Last week, President Obama traveled to West Virginia, a mostly white state with high levels of overdoses, to discuss his $133 million proposal to expand access for drug treatment and prevention programs. The Justice Department is also preparing to release roughly 6,000 inmates from federal prisons as part of an effort to roll back the severe penalties issued to nonviolent drug dealers in decades past.

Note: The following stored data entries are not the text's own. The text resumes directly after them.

Definition browseWithContinuation (cp : ContinuationPointEntry)
    : M (bool * ContinuationPointEntry * UA_BrowseResult) :=
  let descr := browseDescription cp in
  if negb (direction_valid (browseDirection descr))
  then mret (true, cp, browse_error BADBROWSEDIRECTIONINVALID)
  else
    isRef ← (if UA_NodeId_isNull (bd_referenceTypeId descr) then mret true
             else is_reference_type (bd_referenceTypeId descr));
    if negb isRef then mret (true, cp, browse_error BADREFERENCETYPEIDINVALID)
    else
      node ← UA_Nodestore_get (bd_nodeId descr);
      match node with
      | None => mret (true, cp, browse_error BADNODEIDUNKNOWN)
      | Some p =>
          n ← node_at p;
          r ← browseReferences n cp;
          _ ← UA_Nodestore_release p;
          mret r
      end.

Definition removeCp (i : nat) : M unit :=
  cps ← gets continuationPoints;
  available ← gets availableContinuationPoints;
  modify (fun s => set_cps s (delete i cps) (u16 (available + 1))).

(** [UA_BrowseDescription_copy] *)
Definition BrowseDescription_copy (descr : UA_BrowseDescription) : M (status * UA_BrowseDescription) :=
  '(r1, node) ← UA_NodeId_copy (bd_nodeId descr);
  '(r2, type) ← UA_NodeId_copy (bd_referenceTypeId descr);
  mret (Z.lor r1 r2, mkBrowseDescription node (browseDirection descr) type (includeSubtypes descr)
                       (nodeClassMask descr) (resultMask descr)).

(** [*ident = UA_Guid_random()] *)
Definition random_identifier : M UA_ByteString := fun s =>
  Some (ArrData (guid_image (guid_random (guids s))), set_guids s (S (guids s))).

(** The new continuation point is put in front of the others. *)
Definition attachCp (cp : ContinuationPointEntry) : M unit :=
  modify (fun s => set_cps s (cp :: continuationPoints s) (availableContinuationPoints s - 1)).

Definition persistCp (cp : ContinuationPointEntry) (result : UA_BrowseResult) : M UA_BrowseResult :=
  available ← gets availableContinuationPoints;
  ok ← (if available <=? 0 then mret false else malloc);
  if negb ok then mret (browse_error BADNOCONTINUATIONPOINTS)
  else
    '(retval, descr) ← BrowseDescription_copy (browseDescription cp);
    if bad retval then mret (browse_error retval)
    else
      ok ← malloc;
      if negb ok then mret (browse_error BADOUTOFMEMORY)
      else
        ident ← random_identifier;
        '(retval, returned) ← UA_String_copy ident;
        if bad retval then mret (browse_error retval)
        else
          _ ← attachCp (mkCp ident descr (maxReferences cp) (referenceKindIndex cp) (targetIndex cp));
          mret (mkBrowseResult (br_statusCode result) returned (br_references result)).

Definition Operation_Browse (maxrefs : Z) (descr : UA_BrowseDescription) : M UA_BrowseResult :=
  let cp := mkCp ArrNull descr maxrefs 0 0 in
  '(done, cp, result) ← browseWithContinuation cp;
  if (done : bool) || bad (br_statusCode result) then mret result
  else persistCp cp result.

Definition named_cp (identifier : UA_ByteString) (cp : ContinuationPointEntry) : Prop :=
  UA_String_equal (cp_identifier cp) identifier = true.

#[export] Instance named_cp_dec identifier cp : Decision (named_cp identifier cp).
Proof. unfold named_cp; apply _. Defined.

Definition Operation_BrowseNext (releaseContinuationPoints : bool) (identifier : UA_ByteString)
    : M UA_BrowseResult :=
  cps ← gets continuationPoints;
  match list_find (named_cp identifier) cps with
  | None => mret (browse_error BADCONTINUATIONPOINTINVALID)
  | Some (i, cp) =>
      if releaseContinuationPoints then _ ← removeCp i; mret BrowseResult_init
      else
        '(done, cp, result) ← browseWithContinuation cp;
        _ ← modify (fun s => set_cps s (<[i := cp]> (continuationPoints s))
                                       (availableContinuationPoints s));
        if (done : bool) then _ ← removeCp i; mret result
        else
          '(retval, returned) ← UA_String_copy (cp_identifier cp);
          mret (if bad retval then browse_error retval
                else mkBrowseResult (br_statusCode result) returned (br_references result))
  end.

(** ** The operations of a service *)

Section Operations.
Context {A B : Type} (operationCallback : A -> M B).

Fixpoint run_operations (ops : list A) : M (list B) :=
  match ops with
  | [] => mret []
  | a :: ops => b ← operationCallback a; bs ← run_operations ops; mret (b :: bs)
  end.

Definition UA_Server_processServiceOperations (ops : list A) : M (status * list B) :=
  match ops with
  | [] => mret (BADNOTHINGTODO, [])
  | _ =>
      ok ← malloc;
      if negb ok then mret (BADOUTOFMEMORY, [])
      else bs ← run_operations ops; mret (GOOD, bs)
  end.
End Operations.

(** More operations than a limit that is not 0. *)
Definition too_many {A} (limit : Z) (ops : list A) : bool :=
  negb (limit =? 0) && (limit <? zlen ops).

Definition Service_Browse (viewId : UA_NodeId) (requestedMaxReferencesPerNode : Z)
    (nodesToBrowse : list UA_BrowseDescription) : M (status * list UA_BrowseResult) :=
  if negb (UA_NodeId_isNull viewId) then mret (BADVIEWIDUNKNOWN, [])
  else UA_Server_processServiceOperations (Operation_Browse requestedMaxReferencesPerNode)
         nodesToBrowse.

Definition Service_BrowseNext (releaseContinuationPoints : bool) (cps : list UA_ByteString)
    : M (status * list UA_BrowseResult) :=
  UA_Server_processServiceOperations (Operation_BrowseNext releaseContinuationPoints) cps.
End Browse.

(** ** Browse paths and registered nodes ([src/server/ua_services_view.c])

    TranslateBrowsePathsToNodeIds: from a starting node, every element of the
    path leads to the targets of the references it names, in two arrays that
    alternate; RegisterNodes and UnregisterNodes.  Assertions are those of a
    release build: they do nothing. *)

(** ** Data ([tools/schema/Opc.Ua.Types.bsd]) *)

(** [UA_RelativePathElement] *)
Record UA_RelativePathElement := mkPathElement {
  pe_referenceTypeId : UA_NodeId;
  pe_isInverse : bool;
  pe_includeSubtypes : bool;
  targetName : UA_QualifiedName
}.

(** [UA_BrowsePath], with the elements of its [UA_RelativePath] *)
Record UA_BrowsePath := mkBrowsePath {
  startingNode : UA_NodeId;
  elements : list UA_RelativePathElement
}.

(** [UA_BrowsePathTarget] *)
Record UA_BrowsePathTarget := mkPathTarget {
  targetId : UA_ExpandedNodeId;
  remainingPathIndex : Z
}.
(** ** Equality of identifiers *)

Lemma UA_NodeId_equal_sym a b : nodeid_eqb a b = nodeid_eqb b a.
Proof.
  unfold nodeid_eqb, UA_NodeId_equal, UA_String_equal, UA_Guid_equal, memeq.
  rewrite (Z.eqb_sym (nid_namespaceIndex b)), (Z.eqb_sym (identifierType b)).
  destruct (negb _ || negb _); [done|].
  destruct (nid_identifier a), (nid_identifier b); try done.
  - apply Z.eqb_sym.
  - rewrite Z.eqb_sym; destruct (negb _); [done|]; apply bool_decide_ext; naive_solver.
  - apply bool_decide_ext; naive_solver.
  - rewrite Z.eqb_sym; destruct (negb _); [done|]; apply bool_decide_ext; naive_solver.
Qed.

Lemma nodeid_eqb_trans a b c :
  nodeid_eqb a b = true -> nodeid_eqb b c = true -> nodeid_eqb a c = true.
Proof.
  unfold nodeid_eqb, UA_NodeId_equal; intros H1 H2.
  destruct (negb _ || negb _) eqn:E1 in H1; [done|]; destruct (negb _ || negb _) eqn:E2 in H2; [done|].
  zbool; replace (negb _ || negb _) with false by (symmetry; apply orb_false_iff; split; zbool;
    apply negb_false_iff, Z.eqb_eq; congruence).
  destruct (nid_identifier a), (nid_identifier b); try done; destruct (nid_identifier c); try done;
    unfold UA_Guid_equal in *; rewrite ?UA_String_equal_spec, ?memeq_true in *; unfold string_eqv in *;
    zbool; try congruence; apply Z.eqb_eq; lia.
Qed.
(* ===== verification/BrowseCorrect.v ===== *)
(** * The loops of Browse

    The references of a node that match a description, in their order, and
    what a browse returns of them from a position on. *)

From Stdlib Require Import ZArith Lia.
From stdpp Require Import base list numbers tactics sets gmap.
From S2P Require Import Prelude StateMonad UaTypes NodeStore AddressSpace NodeTree Browse AddressLogic.

(** ** What can be read *)

(** The stored nodes are allocated, their kinds of references are in use, and
    the identifiers can be copied. *)
Record readable (s : AddressSpace) : Prop := mkReadable {
  rd_allocated : stored_allocated s;
  rd_used : forall p n, p ∈ stored s -> nodes s !! p = Some n -> kinds_used n;
  rd_copyable : forall p n, p ∈ stored s -> nodes s !! p = Some n ->
    copyable (nodeId n) /\ Forall (fun rk => copyable (rk_referenceTypeId rk)) (references n)
}.

Lemma lookup_stored s id n : lookup_node s id = Some n ->
  exists p, find_node s id = Some p /\ p ∈ stored s /\ nodes s !! p = Some n.
Proof.
  unfold lookup_node; destruct (find_node s id) as [p|] eqn:Hp; [|done]; intros Hn.
  exists p; split; [done|]; split; [by apply find_node_some in Hp as []|done].
Qed.

Lemma readable_pushed p s : readable s -> readable (pushed p s).
Proof. by intros [H1 H2 H3]. Qed.

Lemma readable_allocs n s : readable s -> readable (set_allocs s n).
Proof. by intros [H1 H2 H3]. Qed.
(* ===== verification/ReferencesMutual.v ===== *)
(** * References between nodes

    The invariant of the address space, and that references are mutual: a
    reference leads to a stored node which has the reference back.  Adding a
    reference adds both directions or changes nothing; deleting one deletes
    both directions. *)

From Stdlib Require Import ZArith Lia.
From stdpp Require Import base list numbers tactics sets gmap.
From S2P Require Import Prelude StateMonad UaTypes NodeStore AddressSpace NodeTree AddressLogic Browse BrowseCorrect NodeManagement NodeReferences.

(** ** The invariant *)

Record space_ok (s : AddressSpace) : Prop := mkSpaceOk {
  so_nodup : NoDup (stored s);
  so_alloc : forall p, p ∈ stored s \/ p ∈ held s -> is_Some (nodes s !! p);
  so_leak : forall p n, nodes s !! p = Some n -> p ∈ stored s \/ p ∈ held s;
  so_wf : forall p n, p ∈ stored s -> nodes s !! p = Some n -> node_wf n;
  so_ids : forall p q n m, p ∈ stored s -> q ∈ stored s -> nodes s !! p = Some n ->
    nodes s !! q = Some m -> nodeid_eqb (nodeId n) (nodeId m) = true -> p = q
}.

Lemma space_readable s : space_ok s -> readable s.
Proof.
  intros [H1 H2 H3 H4 H5]; split.
  - intros p Hp; apply H2; by left.
  - intros p n Hp Hn; destruct (H4 p n Hp Hn) as [_ [Hk _]]; unfold kinds_used.
    eapply Forall_impl; [exact Hk|]; intros rk Hrk; apply Hrk.
  - intros p n Hp Hn; destruct (H4 p n Hp Hn) as [Hc [Hk _]]; split; [done|].
    eapply Forall_impl; [exact Hk|]; intros rk Hrk; apply Hrk.
Qed.

Lemma space_allocated s : space_ok s -> stored_allocated s.
Proof. intros H; apply (space_readable s H). Qed.

Lemma space_ok_same s s' : unchanged s s' -> space_ok s -> space_ok s'.
Proof.
  destruct s, s'; intros ([H1 H2] & H3 & H4) [G1 G2 G3 G4 G5]; simpl in *; subst; by split.
Qed.

(** The identifier of a node. *)
Definition id_at (s : AddressSpace) (p : nat) : UA_NodeId :=
  match nodes s !! p with Some n => nodeId n | None => UA_NODEID_NULL end.
(* ===== verification/NodeDelete.v ===== *)
(** * References to a node that is deleted

    [removeIncomingReferences] deletes the references other nodes have to a
    node.  The references of the node itself may change in the loop, when it
    refers to itself; still none is missed. *)

From Stdlib Require Import ZArith Lia.
From stdpp Require Import base list numbers tactics sets gmap relations.
From S2P Require Import Prelude StateMonad UaTypes NodeStore AddressSpace NodeTree Browse AddressLogic BrowseCorrect NodeManagement NodeReferences ReferencesMutual.

(** ** Deleting one reference keeps the other positions *)

Lemma lookup_remove_at_before {A} (l : list A) i k : (k < i)%nat -> (i < length l)%nat ->
  remove_at l i !! k = l !! k.
Proof. intros H1 H2; rewrite remove_at_lookup by done; by rewrite decide_True, decide_False by lia. Qed.

(** The kind that changes is the one of the deleted reference; those in front
    of it stay where they are, and other references do not move in front of it. *)
Lemma deleted_positions item l l' : kinds_wf l -> deleted_from item l l' ->
  exists i rk j t, l !! i = Some rk /\ rk_isInverse rk = negb (dr_isForward item) /\
    nodeid_eqb (rk_referenceTypeId rk) (dr_referenceTypeId item) = true /\
    targetIds rk !! j = Some t /\ nodeid_eqb (eni_nodeId t) (eni_nodeId (dr_targetNodeId item)) = true /\
    (forall k, (k < i)%nat -> l' !! k = l !! k) /\
    (length l' <= length l)%nat /\
    (forall a b k u, l !! a = Some k -> targetIds k !! b = Some u ->
       nodeid_eqb (eni_nodeId u) (eni_nodeId (dr_targetNodeId item)) = false ->
       exists a' b' k', l' !! a' = Some k' /\ targetIds k' !! b' = Some u /\
         rk_isInverse k' = rk_isInverse k /\ rk_referenceTypeId k' = rk_referenceTypeId k /\
         ((a' = a /\ b' = b) \/ (i <= a')%nat)).
Proof.
  intros [Hwf _] Hd; destruct Hd as [i rk j t rest Hi Hinv Hty Hj Heq Hrest Hne|i rk t Hi Hinv Hty Hone Heq];
    pose proof (lookup_lt_Some _ _ _ Hi) as Hlt.
  - exists i, rk, j, t; split_and!; try done.
    + intros k Hk; apply list_lookup_insert_ne; lia.
    + by rewrite length_insert.
    + intros a b k u Ha Hb Hu; destruct (decide (a = i)) as [->|Hne'].
      * assert (k = rk) as -> by congruence.
        assert (Hbj : b <> j) by (intros ->; congruence).
        assert (Hin : u ∈ remove_at (targetIds rk) j)
          by (apply elem_of_remove_at; [by eapply lookup_lt_Some|by exists b]).
        rewrite Hrest in Hin; apply list_elem_of_lookup in Hin as [b' Hb'].
        eexists i, b', _; split; [by apply list_lookup_insert_eq|]; split_and!; try done; by right.
      * exists a, b, k; split; [by rewrite list_lookup_insert_ne|]; split_and!; try done; by left.
  - exists i, rk, 0%nat, t; split_and!; try done.
    + by rewrite Hone.
    + intros k Hk; by apply lookup_remove_at_before.
    + rewrite length_remove_at; lia.
    + intros a b k u Ha Hb Hu; destruct (decide (a = i)) as [->|Hne'].
      * exfalso; assert (k = rk) as -> by congruence; rewrite Hone in Hb.
        apply list_lookup_singleton_Some in Hb as [_ ->]; congruence.
      * pose proof (lookup_lt_Some _ _ _ Ha).
        destruct (decide (a = length l - 1)%nat) as [->|].
        -- exists i, b, k; split; [rewrite remove_at_lookup by done; by rewrite !decide_True by lia|].
           split_and!; try done; by right.
        -- exists a, b, k; split; [rewrite remove_at_lookup by done; by rewrite decide_True, decide_False by lia|].
           split_and!; try done; by left.
Qed.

And in one of the most striking shifts in this new era, some local police departments have stopped punishing many heroin users. In Gloucester, Mass., those who walk into the police station and ask for help, even if they are carrying drugs or needles, are no longer arrested. Instead, they are diverted to treatment, despite questions about the police departments’ unilateral authority to do so. It is an approach being replicated by three dozen other police departments around the country.